» PROBLEM TO WORK ON
Transcribe the data below verbatim from the line with "Definition advance (p" to the line with "zero_loop (Z.to_nat (align8_n". Include both of those lines.

---------- DATA EXTRACTS

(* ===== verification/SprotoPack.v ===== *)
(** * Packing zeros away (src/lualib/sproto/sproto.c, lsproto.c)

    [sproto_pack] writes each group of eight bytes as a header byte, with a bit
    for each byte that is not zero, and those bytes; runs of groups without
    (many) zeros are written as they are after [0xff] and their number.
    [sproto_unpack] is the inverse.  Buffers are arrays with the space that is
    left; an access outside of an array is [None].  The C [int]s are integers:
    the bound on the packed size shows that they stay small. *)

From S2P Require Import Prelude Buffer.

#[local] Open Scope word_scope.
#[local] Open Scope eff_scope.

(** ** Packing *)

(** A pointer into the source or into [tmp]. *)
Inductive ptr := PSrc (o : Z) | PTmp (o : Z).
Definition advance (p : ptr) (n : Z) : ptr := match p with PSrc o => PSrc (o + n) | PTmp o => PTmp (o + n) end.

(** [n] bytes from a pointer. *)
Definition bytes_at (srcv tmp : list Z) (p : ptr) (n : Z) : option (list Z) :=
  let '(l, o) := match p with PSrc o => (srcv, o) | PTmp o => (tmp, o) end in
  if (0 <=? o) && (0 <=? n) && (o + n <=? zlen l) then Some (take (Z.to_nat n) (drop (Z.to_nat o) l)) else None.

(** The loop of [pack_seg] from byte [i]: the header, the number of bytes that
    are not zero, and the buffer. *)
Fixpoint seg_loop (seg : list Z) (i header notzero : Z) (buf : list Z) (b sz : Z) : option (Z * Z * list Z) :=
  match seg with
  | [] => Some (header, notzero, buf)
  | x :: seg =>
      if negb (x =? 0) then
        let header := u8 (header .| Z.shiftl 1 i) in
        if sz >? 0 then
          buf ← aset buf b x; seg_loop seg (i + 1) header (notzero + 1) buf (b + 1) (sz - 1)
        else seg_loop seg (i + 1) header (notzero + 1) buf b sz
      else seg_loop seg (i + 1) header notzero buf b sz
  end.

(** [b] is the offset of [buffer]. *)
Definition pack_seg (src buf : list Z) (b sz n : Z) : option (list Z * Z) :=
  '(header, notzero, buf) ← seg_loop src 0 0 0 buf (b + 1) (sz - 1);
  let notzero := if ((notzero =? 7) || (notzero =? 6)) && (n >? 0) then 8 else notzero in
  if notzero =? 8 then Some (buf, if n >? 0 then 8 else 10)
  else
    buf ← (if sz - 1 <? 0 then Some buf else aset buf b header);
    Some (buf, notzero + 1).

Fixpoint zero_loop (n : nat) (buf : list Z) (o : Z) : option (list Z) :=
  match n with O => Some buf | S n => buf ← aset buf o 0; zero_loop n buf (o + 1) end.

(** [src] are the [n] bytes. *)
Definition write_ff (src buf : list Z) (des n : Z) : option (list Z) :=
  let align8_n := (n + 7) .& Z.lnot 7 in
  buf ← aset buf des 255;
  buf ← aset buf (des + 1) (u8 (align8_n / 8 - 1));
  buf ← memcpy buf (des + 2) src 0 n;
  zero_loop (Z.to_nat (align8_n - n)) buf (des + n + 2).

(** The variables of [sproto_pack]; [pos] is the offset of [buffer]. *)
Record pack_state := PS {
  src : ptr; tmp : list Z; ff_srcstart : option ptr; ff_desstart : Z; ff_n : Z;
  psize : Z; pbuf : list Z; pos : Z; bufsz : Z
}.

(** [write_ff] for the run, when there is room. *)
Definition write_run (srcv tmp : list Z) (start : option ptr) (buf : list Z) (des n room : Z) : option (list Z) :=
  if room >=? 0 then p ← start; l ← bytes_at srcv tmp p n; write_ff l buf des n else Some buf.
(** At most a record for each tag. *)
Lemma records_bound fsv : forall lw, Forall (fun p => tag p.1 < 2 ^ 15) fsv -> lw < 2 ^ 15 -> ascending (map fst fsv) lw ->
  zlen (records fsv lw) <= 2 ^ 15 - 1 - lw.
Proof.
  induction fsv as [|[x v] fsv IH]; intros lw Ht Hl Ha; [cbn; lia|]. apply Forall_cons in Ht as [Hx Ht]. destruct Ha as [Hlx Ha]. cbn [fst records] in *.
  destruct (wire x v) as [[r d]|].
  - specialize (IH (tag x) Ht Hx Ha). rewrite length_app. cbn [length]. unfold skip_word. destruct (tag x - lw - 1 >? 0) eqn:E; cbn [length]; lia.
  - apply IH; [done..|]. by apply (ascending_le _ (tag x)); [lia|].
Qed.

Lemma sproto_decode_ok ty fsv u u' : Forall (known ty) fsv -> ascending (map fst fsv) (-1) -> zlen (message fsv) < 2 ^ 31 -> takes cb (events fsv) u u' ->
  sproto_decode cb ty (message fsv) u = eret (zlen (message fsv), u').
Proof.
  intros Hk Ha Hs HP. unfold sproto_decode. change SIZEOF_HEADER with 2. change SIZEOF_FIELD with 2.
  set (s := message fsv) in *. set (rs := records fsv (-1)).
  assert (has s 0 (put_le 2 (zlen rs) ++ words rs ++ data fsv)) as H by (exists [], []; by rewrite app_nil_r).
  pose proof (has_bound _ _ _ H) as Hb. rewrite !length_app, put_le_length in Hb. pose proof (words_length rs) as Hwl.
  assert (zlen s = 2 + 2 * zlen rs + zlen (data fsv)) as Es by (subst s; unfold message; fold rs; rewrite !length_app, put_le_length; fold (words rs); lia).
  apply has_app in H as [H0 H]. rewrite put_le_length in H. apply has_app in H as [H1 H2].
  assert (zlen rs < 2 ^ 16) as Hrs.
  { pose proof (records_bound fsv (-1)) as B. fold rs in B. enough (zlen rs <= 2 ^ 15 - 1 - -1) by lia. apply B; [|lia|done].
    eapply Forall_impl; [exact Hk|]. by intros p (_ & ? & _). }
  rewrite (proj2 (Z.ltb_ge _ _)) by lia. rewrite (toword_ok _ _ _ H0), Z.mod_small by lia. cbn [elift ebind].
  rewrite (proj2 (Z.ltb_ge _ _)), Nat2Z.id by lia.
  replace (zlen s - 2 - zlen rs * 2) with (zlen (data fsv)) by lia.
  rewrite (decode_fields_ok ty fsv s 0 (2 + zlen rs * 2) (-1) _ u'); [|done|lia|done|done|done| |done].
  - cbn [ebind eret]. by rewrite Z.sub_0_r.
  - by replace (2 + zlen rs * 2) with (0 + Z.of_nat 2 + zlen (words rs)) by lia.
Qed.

--------------------

» THE COMPLETED TASK
Definition advance (p : ptr) (n : Z) : ptr := match p with PSrc o => PSrc (o + n) | PTmp o => PTmp (o + n) end.

(** [n] bytes from a pointer. *)
Definition bytes_at (srcv tmp : list Z) (p : ptr) (n : Z) : option (list Z) :=
  let '(l, o) := match p with PSrc o => (srcv, o) | PTmp o => (tmp, o) end in
  if (0 <=? o) && (0 <=? n) && (o + n <=? zlen l) then Some (take (Z.to_nat n) (drop (Z.to_nat o) l)) else None.

(** The loop of [pack_seg] from byte [i]: the header, the number of bytes that
    are not zero, and the buffer. *)
Fixpoint seg_loop (seg : list Z) (i header notzero : Z) (buf : list Z) (b sz : Z) : option (Z * Z * list Z) :=
  match seg with
  | [] => Some (header, notzero, buf)
  | x :: seg =>
      if negb (x =? 0) then
        let header := u8 (header .| Z.shiftl 1 i) in
        if sz >? 0 then
          buf ← aset buf b x; seg_loop seg (i + 1) header (notzero + 1) buf (b + 1) (sz - 1)
        else seg_loop seg (i + 1) header (notzero + 1) buf b sz
      else seg_loop seg (i + 1) header notzero buf b sz
  end.

(** [b] is the offset of [buffer]. *)
Definition pack_seg (src buf : list Z) (b sz n : Z) : option (list Z * Z) :=
  '(header, notzero, buf) ← seg_loop src 0 0 0 buf (b + 1) (sz - 1);
  let notzero := if ((notzero =? 7) || (notzero =? 6)) && (n >? 0) then 8 else notzero in
  if notzero =? 8 then Some (buf, if n >? 0 then 8 else 10)
  else
    buf ← (if sz - 1 <? 0 then Some buf else aset buf b header);
    Some (buf, notzero + 1).

Fixpoint zero_loop (n : nat) (buf : list Z) (o : Z) : option (list Z) :=
  match n with O => Some buf | S n => buf ← aset buf o 0; zero_loop n buf (o + 1) end.

(** [src] are the [n] bytes. *)
Definition write_ff (src buf : list Z) (des n : Z) : option (list Z) :=
  let align8_n := (n + 7) .& Z.lnot 7 in
  buf ← aset buf des 255;
  buf ← aset buf (des + 1) (u8 (align8_n / 8 - 1));
  buf ← memcpy buf (des + 2) src 0 n;
  zero_loop (Z.to_nat (align8_n - n)) buf (des + n + 2).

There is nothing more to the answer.